Chuck Colson on socialized medicine

There was an interesting BreakPoint commentary today about socialized medicine in Britain.

Bruce Hardy probably doesn’t have long to live. But he could live longer, if it weren’t for the attitude and policies of the British government.

As recounted in a New York Times article, Mr. Hardy has kidney cancer that has spread to his lung. His doctor wanted him to take an expensive but effective new drug that has been shown to delay cancer progression for six months.

But Her Majesty’s government refused the request. The Times reports: “If the Hardys lived in the United States or just about any European country . . . Mr. Hardy would most likely get the drug, although he might have to pay part of the cost. . . . But at that price, Mr. Hardy’s life is not worth prolonging according to a British government agency, the National Institute for Health and Clinical Excellence.”

(In a supreme irony, the institute’s acronym, NICE, is the same acronym C. S. Lewis used for the evil institute in his classic novel, That Hideous Strength.)

The Hardy case highlights many of the problems with socialized medicine: government rationing of health care, a lack of options, and an ultimate devaluation of human life.
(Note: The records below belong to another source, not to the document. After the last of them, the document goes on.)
(** * DICOM-Anonymizer: the anonymization engine and the batch pipeline

    A shallow embedding of [dicom_anonymizer_app.py]: the class
    [DicomAnonymizer] (rule table, file discovery, loading, the engine
    [anonymize_dicom]) and [AnonymizationWorker.run], the batch loop.

    Python objects that the program mutates in place (the pydicom dataset,
    the [stats] dictionary) are threaded explicitly; exceptions are values
    of [exc]; the outside world (filesystem, codec I/O, the setter of an
    element's value, entropy for fresh UIDs, pathlib) is an interface,
    [Host]. *)

From Stdlib Require Import PrimFloat FloatOps Uint63.
From stdpp Require Import gmap strings list sorting pretty.

Local Open Scope string_scope.
Local Open Scope Z_scope.

(** ** Python results and exceptions *)

(** The outcome of a Python expression: a value, or a raised exception of
    which the program only ever looks at [str(e)]. *)
Inductive exc (A : Type) : Type :=
| Value (a : A)
| Raise (message : string).
Arguments Value {A} a.
Arguments Raise {A} message.

(** ** The part of pydicom the program uses *)
Module Pydicom.

(** A [BaseTag] is the 32-bit number [group << 16 | element]. *)
Definition group (tag : N) : N := N.shiftr tag 16.

(** [BaseTag.is_private]: the group number is odd. *)
Definition is_private (tag : N) : bool := N.odd (group tag).

(** The entries of pydicom's data dictionary for the keywords named in
    the program: keyword, tag, value representation. *)
Definition DicomDictionary : list (string * (N * string)) :=
  [ ("SOPInstanceUID",          (0x00080018%N, "UI"));
    ("StudyDate",               (0x00080020%N, "DA"));
    ("SeriesDate",              (0x00080021%N, "DA"));
    ("AcquisitionDate",         (0x00080022%N, "DA"));
    ("ContentDate",             (0x00080023%N, "DA"));
    ("AcquisitionDateTime",     (0x0008002A%N, "DT"));
    ("StudyTime",               (0x00080030%N, "TM"));
    ("SeriesTime",              (0x00080031%N, "TM"));
    ("ContentTime",             (0x00080033%N, "TM"));
    ("Manufacturer",            (0x00080070%N, "LO"));
    ("InstitutionName",         (0x00080080%N, "LO"));
    ("InstitutionAddress",      (0x00080081%N, "ST"));
    ("ReferringPhysicianName",  (0x00080090%N, "PN"));
    ("StationName",             (0x00081010%N, "SH"));
    ("StudyDescription",        (0x00081030%N, "LO"));
    ("SeriesDescription",       (0x0008103E%N, "LO"));
    ("PerformingPhysicianName", (0x00081050%N, "PN"));
    ("OperatorsName",           (0x00081070%N, "PN"));
    ("ManufacturerModelName",   (0x00081090%N, "LO"));
    ("PatientName",             (0x00100010%N, "PN"));
    ("PatientID",               (0x00100020%N, "LO"));
    ("PatientBirthDate",        (0x00100030%N, "DA"));
    ("PatientSex",              (0x00100040%N, "CS"));
    ("PatientAge",              (0x00101010%N, "AS"));
    ("PatientAddress",          (0x00101040%N, "LO"));
    ("PatientTelephoneNumbers", (0x00102154%N, "SH"));
    ("DeviceSerialNumber",      (0x00181000%N, "LO"));
    ("StudyInstanceUID",        (0x0020000D%N, "UI"));
    ("SeriesInstanceUID",       (0x0020000E%N, "UI")) ].

Fixpoint assoc {A : Type} (key : string) (table : list (string * A)) : option A :=
  match table with
  | [] => None
  | (k, a) :: rest => if String.eqb key k then Some a else assoc key rest
  end.

(** The value of a data element, as far as the engine can tell values
    apart: it stores Python strings, and reads a value only through
    [str()].  [PyObj shown] is any other object, with [str()] giving
    [shown]; [PyUnprintable err] is a value the conversion of which
    raises. Characters stand for code points. *)
Inductive py_value : Type :=
| PyStr (s : string)
| PyObj (shown : string)
| PyUnprintable (err : string).

Definition py_str (v : py_value) : exc string :=
  match v with
  | PyStr s => Value s
  | PyObj shown => Value shown
  | PyUnprintable err => Raise err
  end.

(** An element of a dataset.  An element read from a file stays as it
    was read, a [RawDataElement], until item access converts it;
    [conversion = Some err] marks a raw element the conversion of which
    raises, with text [err] (a value representation pydicom does not know,
    say).  Item access, [dicom_file[tag]], raises on such an element;
    membership tests, [del], [len()] and [keys()] do not look at it.  A raw
    element that converts is not told apart from a converted one. *)
Record DataElement : Type := {
  VR : string;
  value : py_value;
  conversion : option string
}.

(** A [Dataset] maps tags to data elements (at most one per tag). *)
Abbreviation Dataset := (gmap N DataElement).

(** What the engine may be handed: a dataset, or an object that is
    structurally not one, on which membership tests, item access and
    [keys()] all raise (with text [err]), and [len()] gives [len] or
    raises as well. *)
Inductive py_object : Type :=
| DatasetObj (ds : Dataset)
| Corrupt (len : option nat) (err : string).

(** [len(obj)] *)
Definition py_len (obj : py_object) : exc nat :=
  match obj with
  | DatasetObj ds => Value (size ds)
  | Corrupt (Some n) _ => Value n
  | Corrupt None err => Raise err
  end.

End Pydicom.
Export Pydicom.

(** ** The host of the program *)

(** Filesystem, codec I/O, entropy and pathlib, over a state [W] of the
    outside world.  Paths are their [str()]. *)
Class Host (W : Type) : Type := {
  (** [Path(p).exists()]: it raises the [OSError] of [stat()] when that is
      none of those pathlib ignores (a name that is too long, say) *)
  path_exists : string -> W -> exc bool;
  (** [[str(f) for f in Path(p).rglob('*.dcm')]] *)
  rglob_dcm : string -> W -> exc (list string);
  (** [pydicom.dcmread(p)] *)
  dcmread : string -> W -> exc py_object;
  (** [Path(p).mkdir(parents=True, exist_ok=True)] *)
  mkdir_parents : string -> W -> exc unit * W;
  (** [obj.save_as(p, write_like_original=False)] *)
  save_as : py_object -> string -> W -> exc unit * W;
  (** [pydicom.uid.generate_uid()] *)
  generate_uid : W -> string * W;
  (** the setter of [DataElement.value]: what [elem.value = s] stores in
      an element of value representation [vr] for a [str], or the exception
      of its conversion or validation *)
  convert_value : string -> string -> exc py_value;
  (** the entries of pydicom's data dictionary that [DicomDictionary]
      does not list *)
  other_entries : string -> option (N * string);
  (** [Path(p).name] *)
  path_name : string -> string;
  (** [Path(p).relative_to(base)] *)
  relative_to : string -> string -> exc string;
  (** [Path(a) / b] *)
  path_join : string -> string -> string;
  (** [Path(p).parent] *)
  path_parent : string -> string
}.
Remember, in most other countries, Mr. Hardy could have his treatment if he paid for part of it—but Britain isn’t even giving him that choice. The government makes the health-care decisions. It’s all out of his hands.

And the really scary thing is that other countries are starting to look to Britain as an example of how to manage health care!

Read the rest at Breakpoint.

Update: Based on information provided by my friend John, who actually lives in Britain, the NYT article on which the commentary was based was inaccurate. See John’s comment below.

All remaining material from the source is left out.